Frankly, it’s inexcusable. It was back in 1946 or 1947 that the U.S. government asked the family of Harry “Bud” Carlsen, a Brookfield native, if they wanted his remains repatriated to the United States. Since November 1943, Carlsen’s body has been buried on Betio Island, where the 31-year-old U.S. Marine sergeant died on the first day of the Battle of Tarawa.

Bud never returned home.

During the process of relocating bodies on the island after the battle, Carlsen’s remains were eventually determined to be “unrecoverable.” In fact, more than 500 of the roughly 1,000 American servicemen killed at Tarawa are still unaccounted for. Their remains are either buried, marked as “unknown” at the Cemetery of the Pacific in Hawaii or they remain buried somewhere on now densely populated Betio Island.

The government agency charged with finding and identifying the remains of those still reported as missing — the Joint POW/MIA Accounting Command (JPAC) — has utterly failed to do its job with respect to these men.

Internal strife and resentful of the work of independent archaeologists, JPAC has done precious little to advance its mission. This past summer, reports by the Government Accountability Office and an internal JPAC report, which was obtained by the Associated Press, painted the agency as dysfunctional and headed toward “total failure.”

In the case of Carlsen, JPAC has disowned work completed by one of its own employees. That man, Rick Stone, had determined that Carlsen was one of six Marines from the battle who were “most likely matches” for a set of remains recovered from the island and buried in Hawaii.

Carlsen’s niece Nancy Spellman, who has since died, provided JPAC with a DNA sample back in 2009, according to her son, Ed. But the agency refuses to compare the DNA they have on file with the remains. A JPAC official reportedly has told Congressman Daniel Lipinski’s office that they’ve ruled out the match based on their own analysis.

We’ve seen Stone’s analysis — as a last resort, in 2012 after being given the heave-ho by JPAC, he sent out reports he had completed to family members looking for answers. JPAC’s analysis or their reasons for dismissing Stone’s research have been sorely lacking.

JPAC spends millions each year for its operations. In 2013, its budget was more than $20 million. The agency spends all kinds of money traveling to remote sites to recover remains — often unsuccessfully.

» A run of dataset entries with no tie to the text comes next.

(** * ingest-clone: the selector, the walker and the renderer, embedded in Rocq

    The development follows the Go packages of the repository:
    - [Go]        : the parts of the Go standard library the code calls
                    ([strings], [path/filepath], [fmt], 64-bit integers), on Unix;
    - [config]    : [Config], [Stats], [ShouldInclude], [ShouldExclude],
                    [ParsePatterns], [FileExists], [DirExists];
    - [analyzer]  : [FileSystemNode], [ProcessPath], [processDirectory],
                    [processFile], [isBinaryFile], [sortChildren];
    - [formatter] : [formatSummary], [formatDirectoryStructure], [buildTree],
                    [formatFileContents], [estimateTokens], [formatTokenCount],
                    [formatSize], [FormatResults];
    - [utils]     : [IsTextFile], [FormatSize], [FormatTokenCount];
    - [cli]       : the configuration [main] builds from the flags and its
                    check of the source path.

    Strings are byte strings ([string] of [ascii]), as Go strings are.  The file
    system is a value: a tree of directory entries, each carrying the outcome of
    the operating-system calls the analyzer performs on it. *)

From Stdlib Require Import ZArith List String Ascii Bool Lia.
From Stdlib Require Import Sorting.Sorted Sorting.Permutation.
From Stdlib Require Import Numbers.DecimalString Numbers.DecimalPos.
From Stdlib Require Import Floats.SpecFloat.
Import ListNotations.

Set Warnings "-register-all".

Open Scope string_scope.
Open Scope Z_scope.

(* ================================================================== *)
(** * The Go runtime and standard library, as far as the code uses them *)
(* ================================================================== *)

Module Go.

(** ** Machine integers: [int] and [int64] are 64-bit two's complement. *)

Definition wrap64 (z : Z) : Z := (z + 2 ^ 63) mod 2 ^ 64 - 2 ^ 63.

Definition add64 (a b : Z) : Z := wrap64 (a + b).

Definition in_int64 (z : Z) : Prop := - 2 ^ 63 <= z < 2 ^ 63.

(** [len(s)] *)
Definition len (s : string) : Z := Z.of_nat (String.length s).

(** ** Bytes *)

Definition byte_eqb (a b : ascii) : bool := Ascii.eqb a b.

Definition code (a : ascii) : N := N_of_ascii a.

Definition is_sep (a : ascii) : bool := byte_eqb a "/"%char.

(** ** package strings *)

(** [strings.ToLower], on ASCII letters.  (Go also maps the letters outside
    ASCII; the names and extensions compared here are byte strings and the
    table they are looked up in is ASCII.) *)
Definition lower_byte (a : ascii) : ascii :=
  if (N.leb 65 (code a) && N.leb (code a) 90)%bool
  then ascii_of_N (code a + 32) else a.

Fixpoint ToLower (s : string) : string :=
  match s with
  | EmptyString => EmptyString
  | String a r => String (lower_byte a) (ToLower r)
  end.

(** [strings.HasPrefix(s, p)] *)
Definition HasPrefix (s p : string) : bool := String.prefix p s.

Fixpoint rev_string (s : string) : string :=
  match s with
  | EmptyString => EmptyString
  | String a r => rev_string r ++ String a EmptyString
  end.

(** [strings.HasSuffix(s, suf)] *)
Definition HasSuffix (s suf : string) : bool :=
  String.prefix (rev_string suf) (rev_string s).

(** [strings.TrimSuffix(s, suf)] *)
Definition TrimSuffix (s suf : string) : string :=
  if HasSuffix s suf
  then String.substring 0 (String.length s - String.length suf) s
  else s.

(** [strings.Contains(s, sub)] for a one-byte [sub]. *)
Fixpoint ContainsByte (s : string) (b : ascii) : bool :=
  match s with
  | EmptyString => false
  | String a r => byte_eqb a b || ContainsByte r b
  end.

(** [strings.Count(s, sub)] for a one-byte [sub]. *)
Fixpoint CountByte (s : string) (b : ascii) : Z :=
  match s with
  | EmptyString => 0
  | String a r => (if byte_eqb a b then 1 else 0) + CountByte r b
  end.

(** String comparison [a > b]: lexicographic on bytes. *)
Definition string_gt (a b : string) : bool := String.ltb b a.

(** The first [n] bytes of [s] ([s[:n]], or all of [s] when it is shorter). *)
Fixpoint take (n : nat) (s : string) : string :=
  match n, s with
  | S n', String a r => String a (take n' r)
  | _, _ => EmptyString
  end.

(** ** package path/filepath (Unix: the separator is [/], no volume names) *)

(** [filepath.Split]: the directory part, up to and including the last
    separator, and the file part after it. *)
Fixpoint Split (p : string) : string * string :=
  match p with
  | EmptyString => (EmptyString, EmptyString)
  | String a r =>
      let (d, f) := Split r in
      match d with
      | EmptyString => if is_sep a then (String a EmptyString, f)
                       else (EmptyString, String a f)
      | _ => (String a d, f)
      end
  end.

(** The elements of a path between separators ([strings.Split(p, "/")]). *)
Fixpoint elements (p : string) : list string :=
  match p with
  | EmptyString => [EmptyString]
  | String a r =>
      if is_sep a then EmptyString :: elements r
      else match elements r with
           | h :: t => String a h :: t
           | [] => [String a EmptyString]
           end
  end.

(** [strings.Join(l, "/")] *)
Fixpoint join_sep (l : list string) : string :=
  match l with
  | [] => EmptyString
  | [x] => x
  | x :: t => x ++ "/" ++ join_sep t
  end.

(** One element read by [filepath.Clean]; [out] holds the elements written so
    far, last one first.  Empty and [.] elements are dropped; [..] removes the
    element before it, is dropped at the root, and is kept at the start of a
    path that is not rooted. *)
Definition clean_step (rooted : bool) (out : list string) (e : string) : list string :=
  if String.eqb e "" || String.eqb e "." then out
  else if String.eqb e ".." then
    match out with
    | top :: below => if String.eqb top ".." then e :: out else below
    | [] => if rooted then [] else [e]
    end
  else e :: out.

(** [filepath.Clean] *)
Definition Clean (p : string) : string :=
  match p with
  | EmptyString => "."
  | String a _ =>
      let rooted := is_sep a in
      let body := join_sep (rev (fold_left (clean_step rooted) (elements p) [])) in
      if rooted then "/" ++ body
      else if String.eqb body "" then "." else body
  end.

(** [filepath.Join] of two elements: the elements from the first non-empty
    one on are joined with a separator and cleaned. *)
Definition Join (a b : string) : string :=
  match a with
  | EmptyString =>
      match b with
      | EmptyString => EmptyString
      | _ => Clean b
      end
  | _ => Clean (a ++ "/" ++ b)
  end.

(** [filepath.Dir] *)
Definition Dir (p : string) : string := Clean (fst (Split p)).

(** Trailing separators removed (the first loop of [filepath.Base]). *)
Fixpoint strip_trailing_seps (p : string) : string :=
  match p with
  | EmptyString => EmptyString
  | String a r =>
      match strip_trailing_seps r with
      | EmptyString => if is_sep a then EmptyString else String a EmptyString
      | r' => String a r'
      end
  end.

(** [filepath.Base] *)
Definition Base (p : string) : string :=
  match p with
  | EmptyString => "."
  | _ =>
      match snd (Split (strip_trailing_seps p)) with
      | EmptyString =>
          match strip_trailing_seps p with
          | EmptyString => "/"
          | _ => EmptyString
          end
      | f => f
      end
  end.

(** The suffix of [f] from its last dot on, if [f] has a dot. *)
Fixpoint last_dot_suffix (f : string) : option string :=
  match f with
  | EmptyString => None
  | String a r =>
      match last_dot_suffix r with
      | Some e => Some e
      | None => if byte_eqb a "."%char then Some f else None
      end
  end.

(** [filepath.Ext]: the suffix beginning at the final dot in the final element
    of the path; empty if there is no dot. *)
Definition Ext (p : string) : string :=
  match last_dot_suffix (snd (Split p)) with
  | Some e => e
  | None => EmptyString
  end.

(** ** [filepath.Match]: shell file-name patterns

    The pattern is read chunk by chunk; a chunk is a run of one-byte operators
    (literals, [?], classes [[...]], escapes) that may be preceded by stars.
    Runes are taken to be single bytes (exact on ASCII names and patterns). *)

Definition backslash : ascii := ascii_of_N 92.

(** The leading stars of a pattern ([scanChunk], first loop). *)
Fixpoint strip_stars (p : string) : bool * string :=
  match p with
  | String a r =>
      if byte_eqb a "*"%char then (true, snd (strip_stars r)) else (false, p)
  | EmptyString => (false, p)
  end.

(** The chunk up to the next star outside a class ([scanChunk], second loop). *)
Fixpoint scan_to_star (inrange : bool) (p : string) : string * string :=
  match p with
  | EmptyString => (EmptyString, EmptyString)
  | String a r =>
      if byte_eqb a backslash then
        match r with
        | EmptyString => (String a EmptyString, EmptyString)
        | String b r' =>
            let (c, rest) := scan_to_star inrange r' in (String a (String b c), rest)
        end
      else if byte_eqb a "["%char then
        let (c, rest) := scan_to_star true r in (String a c, rest)
      else if byte_eqb a "]"%char then
        let (c, rest) := scan_to_star false r in (String a c, rest)
      else if byte_eqb a "*"%char then
        if inrange then let (c, rest) := scan_to_star inrange r in (String a c, rest)
        else (EmptyString, p)
      else let (c, rest) := scan_to_star inrange r in (String a c, rest)
  end.

Definition scanChunk (pattern : string) : bool * string * string :=
  let (star, p) := strip_stars pattern in
  let (chunk, rest) := scan_to_star false p in
  (star, chunk, rest).

(** [getEsc]: one, possibly escaped, byte of a class; [None] is [ErrBadPattern]. *)
Definition getEsc (chunk : string) : option (N * string) :=
  match chunk with
  | EmptyString => None
  | String a r =>
      if byte_eqb a "-"%char || byte_eqb a "]"%char then None
      else
        let after_escape := if byte_eqb a backslash then r else chunk in
        match after_escape with
        | EmptyString => None
        | String b EmptyString => None
        | String b nchunk => Some (code b, nchunk)
        end
  end.

(** The ranges of a class, up to its closing bracket. [r] is the byte of the
    name under test (0 once the match has failed). *)
Fixpoint class_ranges (fuel : nat) (r : N) (chunk : string) (nrange : nat)
    (matched : bool) : option (bool * string) :=
  match fuel with
  | O => None
  | S fuel' =>
      match chunk, nrange with
      | String a rest, S _ =>
          if byte_eqb a "]"%char then Some (matched, rest)
          else class_range fuel' r chunk nrange matched
      | _, _ => class_range fuel' r chunk nrange matched
      end
  end
with class_range (fuel : nat) (r : N) (chunk : string) (nrange : nat)
    (matched : bool) : option (bool * string) :=
  match fuel with
  | O => None
  | S fuel' =>
      match getEsc chunk with
      | None => None
      | Some (lo, chunk1) =>
          let bounds :=
            match chunk1 with
            | String a after =>
                if byte_eqb a "-"%char then getEsc after else Some (lo, chunk1)
            | EmptyString => Some (lo, chunk1)
            end in
          match bounds with
          | None => None
          | Some (hi, chunk2) =>
              class_ranges fuel' r chunk2 (S nrange)
                (matched || (N.leb lo r && N.leb r hi))
          end
      end
  end.

Inductive chunk_result :=
| Matched (rest : string)
| NoMatch
| BadPattern.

Yet they have remains steps away from their office, which their own research has determined could be a match for a Marine whose family already has submitted DNA for comparison.

How much effort and cost could it possibly take to make that comparison, to either rule it out definitively or find a match? JPAC says it’s not him. Frankly, we don’t have a lot of confidence in their findings.

JPAC owes it to the family to see if, indeed, the remains are those of Bud Carlsen. Compared to the Marine who faced hellfire and sacrificed his life to take a tiny island in the Pacific back in 1943, JPAC’s effort to find him pales in comparison.